Modifying word context vector u in text encoder encoding w And u s They are not randomly initialized during the training process, but are represented by vectors of related source documents, obtained through single-layer full-link training learning. The abstract dynamic context generation process is formulated as follows:
u w =W w d+b w
u s =W s d+b s
d represents the source document coding vector which needs to be referred to for extracting the related information, u w And u s Context vectors representing word and sentence levels, respectively; w (W) w And b w Weight parameters and bias parameters of single-layer full-connection layers of word layers respectively, W s And b s Respectively sentence level is connected in a single layer weight parameters and bias parameters of the layers.
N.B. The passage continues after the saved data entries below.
(* ===== verification/CanalRedis.v ===== *)
(** * Binlog positions in Redis: [src/mysql/canal/positioner/redis]

    [Positioner] keeps a position under one key.  [BufferedPositioner] keeps the
    last position in memory and saves it when it has moved far enough, after a
    number of positions, and on a timer; its methods run at the same time, under a
    mutex, as a transition system. *)

From S2P Require Import Prelude GoErrors Redis RedisTimed CacheRedis Canal.
From stdpp Require Import options.
From Stdlib Require Import Ascii.
Set Default Proof Using "Type*".
Local Open Scope string_scope.
Local Open Scope list_scope.
Local Open Scope Z_scope.

(** ** The positioner *)

Definition name : string := "canal:position".

Record RedisPositioner := mkRedisPositioner { pprefix : string; pcodec : Codec Position }.

(** Options of both positioners. *)
Inductive base_option := PrefixOption (prefix : string) | CodecOption (codec : Codec Position).

Definition apply_base (o : base_option) (p : RedisPositioner) : RedisPositioner :=
  match o with
  | PrefixOption prefix =>
      let prefix := TrimSuffix prefix in
      if negb (bool_decide (prefix = "")) then mkRedisPositioner (prefix +:+ ":") (pcodec p) else p
  | CodecOption codec => mkRedisPositioner (pprefix p) codec
  end.

Definition NewPositioner (json : Codec Position) (opts : list base_option) : RedisPositioner :=
  foldl (fun p o => apply_base o p) (mkRedisPositioner "" json) opts.

(** ** The buffered positioner *)

Record BufferedPositioner := mkBuffered {
  base : RedisPositioner; flushInterval : Z; batchSize : Z
}.

Inductive buffered_option :=
| BaseOption (o : base_option)
| FlushIntervalOption (interval : Z)
| BatchSizeOption (size : Z).

Definition apply_buffered (o : buffered_option) (p : BufferedPositioner) : BufferedPositioner :=
  match o with
  | BaseOption o => mkBuffered (apply_base o (base p)) (flushInterval p) (batchSize p)
  | FlushIntervalOption interval => mkBuffered (base p) interval (batchSize p)
  | BatchSizeOption size => mkBuffered (base p) (flushInterval p) size
  end.

Definition NewBufferedPositioner (json : Codec Position) (opts : list buffered_option) : BufferedPositioner :=
  foldl (fun p o => apply_buffered o p) (mkBuffered (NewPositioner json []) (3 * Second) 100) opts.

(** What the mutex guards. *)
Record buffer := mkBuffer { lastPos : Position; lastSaved : Position; counter : Z }.
Definition empty_buffer : buffer := mkBuffer zeroPosition zeroPosition 0.

Definition isValidPosition (pos : Position) : bool :=
  negb (bool_decide (Name pos = "")) && negb (Pos pos =? 0).

Definition hasSignificantChange (pos : Position) (b : buffer) : bool :=
  negb (bool_decide (Name pos = Name (lastSaved b))) ||
  ((Pos (lastSaved b) <? Pos pos) && (10000 <? (Pos pos - Pos (lastSaved b)) mod 2 ^ 32)).

Section Positioner.
Context {R : Type} `{!RedisServer R, !ClientOptions}.
Local Abbreviation world := (timed (Client R)).

Definition position_key (p : RedisPositioner) : string := pprefix p +:+ name.

Definition PositionerGet (p : RedisPositioner) (w : world) : world * (Position * option error) :=
  let '(w, r) := rsend (position_key p) GET w in
  match (match r with inl (RStr v) => inl v | inl _ => inr redis_Nil | inr err => inr err end) with
  | inr err => (w, if errors_Is err "redis: nil" then (zeroPosition, None) else (zeroPosition, Some err))
  | inl data =>
      match Unmarshal (pcodec p) data zeroPosition with
      | (_, Some err) => (w, (zeroPosition, Some err))
      | (pos, None) => (w, (pos, None))
      end
  end.

Definition PositionerSet (p : RedisPositioner) (pos : Position) (w : world) : world * option error :=
  match Marshal (pcodec p) pos with
  | inr err => (w, Some err)
  | inl data =>
      match rsend (position_key p) (SET data (expiration (-1))) w with
      | (w, inr err) => (w, Some err)
      | (w, inl _) => (w, None)
      end
  end.

Variable p : BufferedPositioner.

Definition doFlush (b : buffer) (w : world) : buffer * world * option error :=
  if bool_decide (Name (lastPos b) = Name (lastSaved b)) && (Pos (lastPos b) =? Pos (lastSaved b)) then (b, w, None)
  else
    match PositionerSet (base p) (lastPos b) w with
    | (w, Some err) => (b, w, Some err)
    | (w, None) => (mkBuffer (lastPos b) (lastPos b) 0, w, None)
    end.

Definition BufferedSet (pos : Position) (b : buffer) (w : world) : buffer * world * option error :=
  let b := mkBuffer pos (lastSaved b) (counter b + 1) in
  if hasSignificantChange pos b || (batchSize p <=? counter b) then doFlush b w else (b, w, None).

Definition Flush (b : buffer) (w : world) : buffer * world * option error := doFlush b w.

(** [Get], when nothing else runs between its two sections. *)
Definition BufferedGet (b : buffer) (w : world) : buffer * world * (Position * option error) :=
  if isValidPosition (lastPos b) then (b, w, (lastPos b, None))
  else
    match PositionerGet (base p) w with
    | (w, (_, Some err)) => (b, w, (zeroPosition, Some err))
    | (w, (pos, None)) => (mkBuffer pos pos (counter b), w, (pos, None))
    end.

(** ** Callers at the same time *)

(** A [Get] past its first section: before its request, or with the answer. *)
Inductive getter := Asking | Answered (pos : Position).

(** The timer of [startFlushTimer]: waiting, in its function before and after the
    flush, or stopped. *)
Inductive timer_state := Armed | Fired | Flushed | Stopped.

Record state := mkState {
  buf : buffer; env : world; timer : timer_state; getters : gmap nat getter;
  history : list Position          (* positions read or set, in order *)
}.

Inductive label :=
| LGet (i : nat) (pos : option Position)     (* the first section: what it returns *)
| LAsk (i : nat) (err : option error)
| LStore (i : nat) (pos : Position)
| LSet (pos : Position) (err : option error)
| LFlush (err : option error)                (* [Flush], or that of [Close] *)
| LFire
| LPeriodic                                  (* [periodicFlush] *)
| LReset
| LStop                                      (* [timer.Stop] of [Close] *)
| LIdle (delay : N).                         (* time passes *)

Inductive step : state -> label -> state -> Prop :=
| step_get_hit i b w tm gs h : gs !! i = None -> isValidPosition (lastPos b) = true ->
    step (mkState b w tm gs h) (LGet i (Some (lastPos b))) (mkState b w tm gs h)
| step_get_miss i b w tm gs h : gs !! i = None -> isValidPosition (lastPos b) = false ->
    step (mkState b w tm gs h) (LGet i None) (mkState b w tm (<[i := Asking]> gs) h)
| step_ask i b w w' tm gs h pos err : gs !! i = Some Asking -> PositionerGet (base p) w = (w', (pos, err)) ->
    step (mkState b w tm gs h) (LAsk i err)
      (mkState b w' tm (match err with None => <[i := Answered pos]> gs | Some _ => delete i gs end) h)
| step_store i b w tm gs h pos : gs !! i = Some (Answered pos) ->
    step (mkState b w tm gs h) (LStore i pos)
      (mkState (mkBuffer pos pos (counter b)) w tm (delete i gs) (h ++ [pos]))
| step_set pos b b' w w' tm gs h err : BufferedSet pos b w = (b', w', err) ->
    step (mkState b w tm gs h) (LSet pos err) (mkState b' w' tm gs (h ++ [pos]))
| step_flush b b' w w' tm gs h err : Flush b w = (b', w', err) ->
    step (mkState b w tm gs h) (LFlush err) (mkState b' w' tm gs h)
| step_fire b w gs h : step (mkState b w Armed gs h) LFire (mkState b w Fired gs h)
| step_periodic b b' w w' gs h err : Flush b w = (b', w', err) ->
    step (mkState b w Fired gs h) LPeriodic (mkState b' w' Flushed gs h)
| step_reset b w gs h : step (mkState b w Flushed gs h) LReset (mkState b w Armed gs h)
| step_stop b w tm gs h :
    step (mkState b w tm gs h) LStop
      (mkState b w (match tm with Armed => Stopped | _ => tm end) gs h)
| step_idle d b w tm gs h :
    step (mkState b w tm gs h) (LIdle d) (mkState b (mkTimed (sys w) (clock w + Z.of_N d) (delays w)) tm gs h).

Inductive steps : state -> list label -> state -> Prop :=
| steps_nil s : steps s [] s
| steps_snoc s ls s1 l s2 : steps s ls s1 -> step s1 l s2 -> steps s (ls ++ [l]) s2.

(** ** What Redis holds *)

Context `{!RedisLaws R}.
Hypothesis codec_roundtrip : forall pos data,
  Marshal (pcodec (base p)) pos = inl data -> Unmarshal (pcodec (base p)) data zeroPosition = (pos, None).

Definition holds (w : world) (pos : Position) : Prop := exists data,
  Marshal (pcodec (base p)) pos = inl data /\
  lookup_at (server (sys w)) (clock w) (position_key (base p)) = Some (mkEntry (VStr data) None).

Lemma holds_later (w w' : world) pos :
  holds w pos -> server (sys w') = server (sys w) -> clock w <= clock w' -> holds w' pos.
Proof using Type.
  intros (data & Hm & Hl) Hs Hc. exists data. split; [done|]. rewrite Hs.
  by rewrite (lookup_later _ (clock w)), Hl.
Qed.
Since extracting relevant information of Crime facts (Fact) generally requires combining key information of Crime names (Crime) of criminals in practice to obtain more accurate information of Crime facts (Fact), context vector (Context vector) of dynamic text encoder (Dynamic Text Encoder) thereof requires expression vector d of Crime names (Crime) crime Carrying out single-layer full connection to obtain; in practice, the related information of the legal basis (Article) generally needs to be combined with the key information of the original criminal period variation (Judge) and the transformation Performance (Performance) to obtain the information of the more accurate legal basis (Article), so the Context vector (Context vector) of the dynamic text encoder (Dynamic Text Encoder) needs to be the expression vector d of the original criminal period variation (Judge) and the transformation Performance (Performance) judge 、d performance And (5) carrying out single-layer full connection.
Combining information of other documents the following vector is specifically formulated as follows:
wherein d is crime 、d judge And d performance The code vectors are respectively obtained through a static text encoder (Static Text Encoder) and used for modifying the expression of criminal names and criminal period variation of the original criminal period.And->A context vector at word level for crime facts and laws, respectively; />And->Crime facts and laws depend on sentence-level context vectors, respectively.
The context vectors of Crime facts (Fact) and legal bases (decision) in the dynamic text encoder (Dynamic Text Encoder) are not directly randomly initialized, but are obtained by combining key information of Crime names (Crime), original criminal period change (Judge) and modification Performance (Performance) to perform training learning. The model can correlate and extract the crime facts and relevant information according to laws of the case to generate a text code which is more relevant to the crime-reduction information——d fact 、d article
Determination of model criminal investigation phase distribution
Finally, these related text information codes are concatenated d., and the criminal investigation period distribution of the input cases is predicted by a SoftMax classifier.
d=concat(d crime ,d judge ,d performance ,d fact ,d article );
p=softmax(W c d+b c );
Wherein d represents the coding vector of a text obtained by a text encoder, d represents the coding vector required in the predicted criminal investigation period, W c And b c Is the weight parameter and the bias parameter of the single-layer full-connection layer.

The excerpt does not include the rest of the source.